##### Recorded information #####
Lemma set_block_signature_goes p (Q : () -> Parser -> Prop) :
  (forall x, Q x p) -> goes set_block_signature p Q.
Proof using. intros HQ. unfold set_block_signature. walk. apply HQ. Qed.

Lemma send_message_ends super msg : ends anyhow (send_message super msg).
Proof using. ends. Qed.

Lemma genPushVariable_ends v : ends anyhow (genPushVariable t v).
Proof using. ends. Qed.

Lemma genPopVariable_ends v : ends anyhow (genPopVariable v).
Proof using. ends. Qed.

Lemma each_ends {A} (f : A -> G ()) l : (forall x, ends anyhow (f x)) -> ends anyhow (each f l).
Proof using. intros Hf. induction l as [|x l IH]; cbn [each]; ends. Qed.

Lemma inline_binary_ends super s : ends anyhow (inline_binary t super s).
Proof using. ends. Qed.

Lemma inline_keyword_ends super s n : ends anyhow (inline_keyword t super s n).
Proof using. ends. Qed.

Hint Resolve send_message_ends genPushVariable_ends genPopVariable_ends each_ends inline_binary_ends
  inline_keyword_ends : ends.

(** [rank r fuel m]: the fuel is enough for [m], a function of rank [r]. *)
Definition rank {A} (r fuel : nat) (m : P A) : Prop := forall p (Q : A -> Parser -> Prop),
  reading p -> (12 * to_read p + r <= fuel)%nat -> (forall x p', later p p' -> Q x p') -> goes m p Q.

Record blocks_go (fuel : nat) : Prop := {
  go_blockContents b : rank 8 fuel (blockContents t fuel b);
  go_blockBody b c : rank 7 fuel (blockBody t fuel b c);
  go_result : rank 7 fuel (parse_result t fuel);
  go_expression : rank 6 fuel (expression t fuel);
  go_assignation : rank 5 fuel (assignation t fuel);
  go_evaluation : rank 4 fuel (evaluation t fuel);
  go_primary : rank 3 fuel (primary t fuel);
  go_messages b : rank 3 fuel (messages t fuel b);
  go_binaryMessages b : rank 2 fuel (binaryMessages t fuel b);
  go_binaryMessage b p (Q : () -> Parser -> Prop) :
    reading p -> (12 * to_read p + 1 <= fuel)%nat -> p_sym p <> NONE ->
    (forall x p', after p p' -> Q x p') -> goes (binaryMessage t fuel b) p Q;
  go_binaryOperand : rank 4 fuel (binaryOperand t fuel);
  go_keywordMessage b : rank 1 fuel (keywordMessage t fuel b);
  go_keyword_parts k n : rank 1 fuel (keyword_parts t fuel k n);
  go_formula : rank 5 fuel (formula t fuel);
  go_nestedTerm : rank 1 fuel (nestedTerm t fuel);
  go_nestedBlock : rank 1 fuel (nestedBlock t fuel) }.

Lemma rank_goes {A} r fuel (m : P A) p Q :
  rank r fuel m -> reading p -> (12 * to_read p + r <= fuel)%nat ->
  (forall x p', later p p' -> Q x p') -> goes m p Q.
Proof using. intros H. apply H. Qed.

(** A call: of a function with a rank, or of one of the loops. *)
Ltac call L := first
  [ eapply rank_goes; [apply L|track|track|intros; walk] | apply L; [track|track|intros; walk] ].
Ltac start := intros p Q Hr Hf HQ.

Section Step.

Context (fuel : nat) (IH : blocks_go fuel).

Lemma step_blockContents b : rank 8 (S fuel) (blockContents t (S fuel) b).
Proof using IH.
  start. cbn [blockContents]. walk.
  - call parse_locals_goes. call (go_blockBody _ IH).
  - call (go_blockBody _ IH).
Qed.

Lemma step_blockBody b c : rank 7 (S fuel) (blockBody t (S fuel) b c).
Proof using IH.
  start. cbn [blockBody]. unfold finish_block. walk.
  - call (go_result _ IH).
  - call (go_expression _ IH). call (go_blockBody _ IH).
Qed.

Lemma step_result : rank 7 (S fuel) (parse_result t (S fuel)).
Proof using IH. start. cbn [parse_result]. walk; call (go_expression _ IH). Qed.

Lemma step_expression : rank 6 (S fuel) (expression t (S fuel)).
Proof using IH.
  start. cbn [expression]. walk; [call (go_assignation _ IH)|call (go_evaluation _ IH)].
Qed.

Lemma step_assignation : rank 5 (S fuel) (assignation t (S fuel)).
Proof using IH.
  start. cbn [assignation]. apply goes_bind, goes_tok, assignments_goes; [done|lia|]. intros.
  walk. call (go_evaluation _ IH).
Qed.

Lemma step_evaluation : rank 4 (S fuel) (evaluation t (S fuel)).
Proof using IH.
  start. cbn [evaluation]. walk. call (go_primary _ IH). call (go_messages _ IH).
Qed.

Lemma step_primary : rank 3 (S fuel) (primary t (S fuel)).
Proof using IH.
  start. cbn [primary]. apply goes_bind. walk_step. walk_step.
  destruct (p_sym p); try (apply goes_bind, (go_literal _ _ (literals_go_all t fuel)); [done|lia|intros; walk]);
    walk.
  - apply goes_in_block. walk. call (go_nestedBlock _ IH).
  - call (go_nestedTerm _ IH).
Qed.

Lemma step_messages b : rank 3 (S fuel) (messages t (S fuel) b).
Proof using IH.
  start. cbn [messages]. walk; [|call (go_keywordMessage _ IH)].
  call unary_messages_goes. call (go_binaryMessages _ IH). call (go_keywordMessage _ IH).
Qed.

Lemma step_binaryMessages b : rank 2 (S fuel) (binaryMessages t (S fuel) b).
Proof using IH.
  start. cbn [binaryMessages]. walk.
  apply (go_binaryMessage _ IH); [done|lia|by apply symIsBinary_some|]. intros.
  call (go_binaryMessages _ IH).
Qed.

Lemma step_binaryMessage b p (Q : () -> Parser -> Prop) :
  reading p -> (12 * to_read p + 1 <= S fuel)%nat -> p_sym p <> NONE ->
  (forall x p', after p p' -> Q x p') -> goes (binaryMessage t (S fuel) b) p Q.
Proof using IH.
  intros Hr Hf Hs HQ. cbn [binaryMessage]. walk. apply binarySelector_goes; [done|].
  intros l p1 _ H1. specialize (H1 Hs). walk. apply tryIncOrDec_goes; [track|]. intros. walk.
  call (go_binaryOperand _ IH).
Qed.

Lemma step_binaryOperand : rank 4 (S fuel) (binaryOperand t (S fuel)).
Proof using IH. start. cbn [binaryOperand]. walk. call (go_primary _ IH). call unary_messages_goes. Qed.

Lemma step_keywordMessage b : rank 1 (S fuel) (keywordMessage t (S fuel) b).
Proof using IH.
  start. cbn [keywordMessage]. walk. call (go_formula _ IH). call (go_keyword_parts _ IH).
Qed.

Lemma step_keyword_parts k n : rank 1 (S fuel) (keyword_parts t (S fuel) k n).
Proof using IH.
  start. cbn [keyword_parts]. walk. call (go_formula _ IH). call (go_keyword_parts _ IH).
Qed.

Lemma step_formula : rank 5 (S fuel) (formula t (S fuel)).
Proof using IH.
  start. cbn [formula]. walk. call (go_binaryOperand _ IH). call (go_binaryMessages _ IH).
Qed.

Lemma step_nestedTerm : rank 1 (S fuel) (nestedTerm t (S fuel)).
Proof using IH. start. cbn [nestedTerm]. walk. call (go_expression _ IH). Qed.

Lemma step_nestedBlock : rank 1 (S fuel) (nestedBlock t (S fuel)).
Proof using IH.
  start. cbn [nestedBlock]. unfold blockPattern, finish_block. walk.
  - call blockArguments_goes. apply set_block_signature_goes. intros. walk. call (go_blockContents _ IH).
  - apply set_block_signature_goes. intros. walk. call (go_blockContents _ IH).
Qed.

End Step.

Lemma blocks_go_all fuel : blocks_go fuel.
Proof using.
  induction fuel as [|fuel IH].
  - split; intros; try (intros p Q ? ? ?); lia.
  - split; intros; [by apply step_blockContents|by apply step_blockBody|by apply step_result
      |by apply step_expression|by apply step_assignation|by apply step_evaluation
      |by apply step_primary|by apply step_messages|by apply step_binaryMessages
      |by apply step_binaryMessage|by apply step_binaryOperand|by apply step_keywordMessage
      |by apply step_keyword_parts|by apply step_formula|by apply step_nestedTerm
      |by apply step_nestedBlock].
Qed.

End Blocks.

(** ** Methods and classes *)

Section Classes.

Context (t : bool).

Lemma keyword_pattern_goes fuel k p (Q : string -> Parser -> Prop) :
  reading p -> (to_read p < fuel)%nat -> (forall x p', after p p' -> Q x p') ->
  goes (keyword_pattern fuel k) p Q.
Proof using.
  revert k p. induction fuel as [|fuel IH]; intros k p Hr Hf HQ; [lia|].
  cbn [keyword_pattern]. walk. apply add_argument_goes; [track|]. intros. walk.
  apply IH; [track|track|]. intros. walk.
Qed.

Lemma pattern_goes fuel p (Q : () -> Parser -> Prop) :
  reading p -> (to_read p < fuel)%nat -> p_sym p <> NONE -> (forall x p', after p p' -> Q x p') ->
  goes (pattern fuel) p Q.
Proof using.
  intros Hr Hf Hs HQ. unfold pattern. apply goes_bind. walk_step. walk_step.
  assert (goes binaryPattern p Q) as Hb.
  { unfold binaryPattern. walk. apply binarySelector_goes; [done|]. intros l p1 _ H1.
    specialize (H1 Hs). walk. apply add_argument_goes; [track|]. intros. walk. }
  assert (goes unaryPattern p Q) as Hu.
  { unfold unaryPattern. walk. apply unarySelector_goes; [done|]. intros. walk. }
  destruct (p_sym p); try done. unfold keywordPattern. walk.
  apply keyword_pattern_goes; [done|done|]. intros. walk.
Qed.

Lemma class_method_goes fuel p (Q : loc -> Parser -> Prop) :
  reading p -> (12 * to_read p + 1 <= fuel)%nat -> p_sym p <> NONE ->
  (forall x p', after p p' -> Q x p') -> goes (class_method t fuel) p Q.
Proof using.
  intros Hr Hf Hs HQ. unfold class_method, parse_method, primitiveBlock, methodBlock. walk.
  apply pattern_goes; [done|lia|done|]. intros. walk.
  eapply (rank_goes 8 fuel); [apply go_blockContents, blocks_go_all|track|track|]. intros. walk.
Qed.

Definition goesC {A} (m : stateful CState A) (p : Parser) (Q : A -> Parser -> Prop) : Prop := forall w c,
  match m (mkCState p w c) with Ok (a, s) => Q a (cs_parser s) | Err e => e <> OutOfFuel end.

Lemma goesC_bind {A B} (m : stateful CState A) (f : A -> stateful CState B) p Q :
  goesC m p (fun a p' => goesC (f a) p' Q) -> goesC (m ≫= f) p Q.
Proof using.
  intros H w c. specialize (H w c). unfold mbind, stateful_bind.
  destruct (m (mkCState p w c)) as [[a [p' w' c']]|e]; [|done]. apply H.
Qed.

Lemma goesC_ret {A} (a : A) p (Q : A -> Parser -> Prop) : Q a p -> goesC (mret a) p Q.
Proof using. by intros H w c. Qed.

Lemma goesC_tok {A} (m : T A) p (Q : A -> Parser -> Prop) : goesT m p Q -> goesC (tokC m) p Q.
Proof using. intros H w c. unfold goesT, tokC in *. cbn. by destruct (m p) as [[a p']|e]. Qed.

Lemma goesC_lift {A} (m : V A) p (Q : A -> Parser -> Prop) :
  ends anyhow m -> (forall a, Q a p) -> goesC (liftC m) p Q.
Proof using.
  intros H HQ w c. specialize (H w). unfold ends_at, liftC in *. cbn.
  by destruct (m w) as [[a w']|e]; [apply HQ|].
Qed.

Lemma goesC_update f p (Q : () -> Parser -> Prop) : (forall x, Q x p) -> goesC (update_class f) p Q.
Proof using. intros H w c. apply H. Qed.

Lemma goesC_method {A} (m : P A) p (Q : A -> Parser -> Prop) : goes m p Q -> goesC (in_method m) p Q.
Proof using.
  intros H w c. unfold in_method. cbn. match goal with |- context [m (mkPGen p ?h)] => specialize (H h) end.
  by destruct (m _) as [[a s]|e].
Qed.

Ltac walkC_step :=
  match goal with
  | |- goesC (_ ≫= _) _ _ => apply goesC_bind
  | |- goesC (mret _) _ _ => apply goesC_ret
  | |- goesC (match ?x with _ => _ end) _ _ => destruct x eqn:?
  | |- goesC (liftC _) _ _ => apply goesC_lift; [solve [ends]|intros ?]
  | |- goesC (update_class _) _ _ => apply goesC_update; intros ?
  | |- goesC (tokC (gets _)) _ _ => apply goesC_tok, goesT_gets
  | |- goesC (tokC (expect _)) _ _ => apply goesC_tok, expect_goes; [done|track|intros ? ?]
  | |- goesC (tokC (accept _)) _ _ => apply goesC_tok, accept_goes; [done|track|intros ? ?|]
  | |- goesC (tokC variable) _ _ => apply goesC_tok, identifier_goes; [track|intros ? ? ?]
  | H : forall _ _, later _ _ -> ?Q _ _ |- ?Q _ _ => apply H; track
  end.
Ltac walkC := repeat walkC_step.

Lemma class_methods_goes fuel add p (Q : () -> Parser -> Prop) :
  reading p -> (12 * to_read p + 2 <= fuel)%nat -> (forall x p', later p p' -> Q x p') ->
  goesC (class_methods t fuel add) p Q.
Proof using.
  revert p. induction fuel as [|fuel IH]; intros p Hr Hf HQ; [lia|].
  cbn [class_methods]. walkC. apply goesC_method, class_method_goes;
    [done|lia|by apply symIsMessage_some|]. intros. walkC. apply IH; [track|track|]. intros. walkC.
Qed.

Lemma class_fields_goes fuel add p (Q : () -> Parser -> Prop) :
  reading p -> (to_read p < fuel)%nat -> (forall x p', later p p' -> Q x p') ->
  goesC (class_fields fuel add) p Q.
Proof using.
  revert p. induction fuel as [|fuel IH]; intros p Hr Hf HQ; [lia|].
  cbn [class_fields]. walkC. apply IH; [track|track|]. intros. walkC.
Qed.

Lemma parse_fields_goes fuel add p (Q : () -> Parser -> Prop) :
  reading p -> (to_read p < fuel)%nat -> (forall x p', later p p' -> Q x p') ->
  goesC (parse_fields fuel add) p Q.
Proof using.
  intros Hr Hf HQ. unfold parse_fields. walkC. apply class_fields_goes; [track|track|]. intros. walkC.
Qed.

Context (LoadClass : loc -> V oop) (HLoad : forall n, ends anyhow (LoadClass n)).

Hint Resolve HLoad : ends.

Lemma superclass_goes p (Q : () -> Parser -> Prop) :
  reading p -> (forall x p', later p p' -> Q x p') -> goesC (superclass LoadClass) p Q.
Proof using HLoad. intros Hr HQ. unfold superclass. walkC. Qed.

Lemma Classdef_goes fuel p :
  reading p -> (12 * to_read p <= fuel)%nat -> goesC (Classdef t LoadClass fuel) p (fun _ _ => True).
Proof using HLoad.
  intros Hr Hf. unfold Classdef. walkC. apply superclass_goes; [track|]. intros. walkC.
  apply parse_fields_goes; [track|track|]. intros. walkC.
  apply class_methods_goes; [track|track|]. intros. walkC; try done.
  apply parse_fields_goes; [track|track|]. intros. walkC.
  apply class_methods_goes; [track|track|]. intros. walkC. done.
Qed.

Lemma AssembleClass_ends c : ends anyhow (AssembleClass LoadClass c).
Proof using HLoad. ends. Qed.

Lemma AssembleSystemClass_ends c k : ends anyhow (AssembleSystemClass c k).
Proof using. ends. Qed.

Lemma new_Parser_reads input :
  match new_Parser input with
  | Ok p => reading p /\ (to_read p <= S (length input))%nat
  | Err e => e <> OutOfFuel
  end.
Proof using.
  unfold new_Parser. pose proof (GetSym_goes (mkParser (new_Lexer input) NONE "" NONE "")
    (fun _ p => reading p /\ (to_read p <= S (length input))%nat)) as H. unfold goesT in H.
  destruct (Parser.GetSym _) as [[[] p]|e]; cbn; apply H; try by intros ?.
  all: intros p' Hr Hl; cbn in Hl; split; [done|lia].
Qed.

End Classes.
(* ===== verification/StableCompiler.v ===== *)
(** * Stable operations of the compiler

    The generation of methods, the inlining of blocks, the parser and the assembly of
    classes are stable, provided that the loading of superclasses is. *)
From Stdlib Require Import String SpecFloat.
From stdpp Require Import gmap.
From S2P Require Import Prelude Bytecodes InfIntBase IntegerPrims Lexer Objects Universe Frame MethodGen Inlining Parser.
From S2P Require Import Agree StableHeap StableRun.
Local Open Scope Z_scope.

(** ** The states of the compiler *)

Definition class_in (D : gset loc) (c : ClassGen) : Prop :=
  opt loc_in D (cg_name c) /\ opt loc_in D (cg_superName c) /\ all loc_in D (cg_instanceFields c) /\
  all loc_in D (cg_instanceMethods c) /\ all loc_in D (cg_classFields c) /\ all loc_in D (cg_classMethods c).

Definition mgenc_in (D : gset loc) (g : Mgenc) : Prop :=
  class_in D (holderGenc g) /\ opt loc_in D (signature g) /\ all oop_in D (literals g).

#[export] Instance mono_class : Mono class_in.
Proof. intros D D' c H (? & ? & ? & ? & ? & ?). split_and!; by eapply mono. Qed.
#[export] Instance mono_mgenc : Mono mgenc_in.
Proof. intros D D' c H (? & ? & ?). split_and!; by eapply mono. Qed.

(** The worlds agree, the rest is the same. *)
Record agree_gen (r : bool) (D : gset loc) (s1 s2 : Gen) : Prop := mkAgreeGen {
  agree_gen_world : agree r D (gen_world s1) (gen_world s2);
  agree_gen_mg : gen_mg s2 = gen_mg s1;
  agree_gen_outer : gen_outer s2 = gen_outer s1;
  agree_mg_in : mgenc_in D (gen_mg s1);
  agree_outer_in : all mgenc_in D (gen_outer s1) }.
#[export] Instance Agree_Gen : Agree Gen := agree_gen.

Record agree_pgen (r : bool) (D : gset loc) (s1 s2 : PGen) : Prop := mkAgreePGen {
  agree_pgen_gen : agree r D (pg_gen s1) (pg_gen s2);
  agree_pgen_parser : pg_parser s2 = pg_parser s1 }.
#[export] Instance Agree_PGen : Agree PGen := agree_pgen.

Record agree_cstate (r : bool) (D : gset loc) (s1 s2 : CState) : Prop := mkAgreeCState {
  agree_cs_world : agree r D (cs_world s1) (cs_world s2);
  agree_cs_parser : cs_parser s2 = cs_parser s1;
  agree_cs_class : cs_class s2 = cs_class s1;
  agree_class_in : class_in D (cs_class s1) }.
#[export] Instance Agree_CState : Agree CState := agree_cstate.

(** ** Method generation *)

Section MethodGen.

Context (r : bool).

Lemma stable_liftV {A} (P : gset loc -> A -> Prop) D (m : V A) :
  stable r P D m -> stable r P D (liftV m).
Proof.
  intros Hm D0 s1 s2 HD [Hw Hg Ho Hgi Hoi]. unfold liftV. specialize (Hm D0 _ _ HD Hw).
  destruct (m (gen_world s1)) as [[a w1]|], (m (gen_world s2)) as [[b w2]|]; cbn in *; try done.
  destruct Hm as (<- & D' & HD' & Hw' & Ha). split; [done|]. exists D'. split_and!; [done| |done].
  split; cbn; [done..| |]; by eapply mono.
Qed.

Lemma stable_mg {A} (P : gset loc -> A -> Prop) D (f : Mgenc -> A) :
  (forall D g, mgenc_in D g -> P D (f g)) -> stable r P D (mg f).
Proof. intros Hf. apply stable_gets. intros D0 s1 s2 [_ -> _ Hg _]. by eauto. Qed.

Lemma stable_mg_any {A} D (f : Mgenc -> A) : stable r any D (mg f).
Proof. by apply stable_mg. Qed.

Lemma stable_literals D : stable r (all oop_in) D (mg literals).
Proof. apply stable_mg. by intros ? ? (? & ? & ?). Qed.
Lemma stable_signature D : stable r (opt loc_in) D (mg signature).
Proof. apply stable_mg. by intros ? ? (? & ? & ?). Qed.
Lemma stable_holderGenc D : stable r class_in D (mg holderGenc).
Proof. apply stable_mg. by intros ? ? (? & ? & ?). Qed.
Lemma stable_mg_self D : stable r mgenc_in D (mg (fun g => g)).
Proof. by apply stable_mg. Qed.

Lemma stable_update_mg D f :
  (forall D' g, D ⊆ D' -> mgenc_in D' g -> mgenc_in D' (f g)) -> stable r any D (update_mg f).
Proof.
  intros Hf. apply stable_modify. intros D0 s1 s2 HD [Hw Hg Ho Hgi Hoi].
  split; cbn; [done|by rewrite Hg|done|by apply Hf|done].
Qed.

(** Updates that change neither the class, nor the signature, nor the literals. *)
Lemma stable_update_code D f :
  (forall g, holderGenc (f g) = holderGenc g /\ signature (f g) = signature g /\ literals (f g) = literals g) ->
  stable r any D (update_mg f).
Proof.
  intros Hf. apply stable_update_mg. intros D' g HD (H1 & H2 & H3). destruct (Hf g) as (E1 & E2 & E3).
  unfold mgenc_in. by rewrite E1, E2, E3.
Qed.

Lemma stable_set_literals D ls : all oop_in D ls -> stable r any D (update_mg (set_literals ls)).
Proof.
  intros Hl. apply stable_update_mg. intros D' g HD (H1 & H2 & H3). split_and!; [done..|]. by eapply mono.
Qed.
Lemma stable_set_signature D l : loc_in D l -> stable r any D (update_mg (set_signature (Some l))).
Proof.
  intros Hl. apply stable_update_mg. intros D' g HD (H1 & H2 & H3). split_and!; [done| |done].
  by eapply (mono (P := loc_in)).
Qed.

End MethodGen.

#[export] Hint Resolve stable_liftV stable_literals stable_signature stable_holderGenc stable_mg_self
  stable_set_literals stable_set_signature : stable.
#[export] Hint Resolve stable_mg_any | 50 : stable.
#[export] Hint Extern 40 (stable _ _ _ (update_mg _)) => apply stable_update_code; intros; done : stable.

Section Emit.

Context (r : bool).

Lemma stable_AddArgument D a c : stable r any D (AddArgument a c).
Proof. unfold AddArgument. stable. Qed.
Lemma stable_AddLocal D a c : stable r any D (AddLocal a c).
Proof. unfold AddLocal. stable. Qed.
#[local] Hint Resolve stable_AddLocal : stable.
Lemma stable_AddLocalIfAbsent D a c : stable r any D (AddLocalIfAbsent a c).
Proof. unfold AddLocalIfAbsent. stable. Qed.
Lemma stable_FindVar D v : stable r any D (FindVar v).
Proof.
  apply (stable_gets _ _ _ (fun s => FindVar_in (gen_mg s :: gen_outer s) 0 v)).
  by intros D0 s1 s2 [_ -> -> _ _].
Qed.
Lemma stable_AddLiteral D l : oop_in D l -> stable r any D (AddLiteral l).
Proof. intros. unfold AddLiteral. stable. Qed.
#[local] Hint Resolve stable_AddLiteral : stable.
Lemma stable_AddLiteralIfAbsent D l : oop_in D l -> stable r any D (AddLiteralIfAbsent l).
Proof. intros. unfold AddLiteralIfAbsent. stable. Qed.
Lemma stable_UpdateLiteral D i l : oop_in D l -> stable r any D (UpdateLiteral i l).
Proof. intros. unfold UpdateLiteral. stable. Qed.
#####
◆ What this task involves
Retype the records above, but only those lines that fall between the line containing "(mret _) _ _ => apply goesC_ret" and the line containing "[done|track|intros ? ?|]", with both of those lines included, exactly as written.

◆ Result for this task
  | |- goesC (mret _) _ _ => apply goesC_ret
  | |- goesC (match ?x with _ => _ end) _ _ => destruct x eqn:?
  | |- goesC (liftC _) _ _ => apply goesC_lift; [solve [ends]|intros ?]
  | |- goesC (update_class _) _ _ => apply goesC_update; intros ?
  | |- goesC (tokC (gets _)) _ _ => apply goesC_tok, goesT_gets
  | |- goesC (tokC (expect _)) _ _ => apply goesC_tok, expect_goes; [done|track|intros ? ?]
  | |- goesC (tokC (accept _)) _ _ => apply goesC_tok, accept_goes; [done|track|intros ? ?|]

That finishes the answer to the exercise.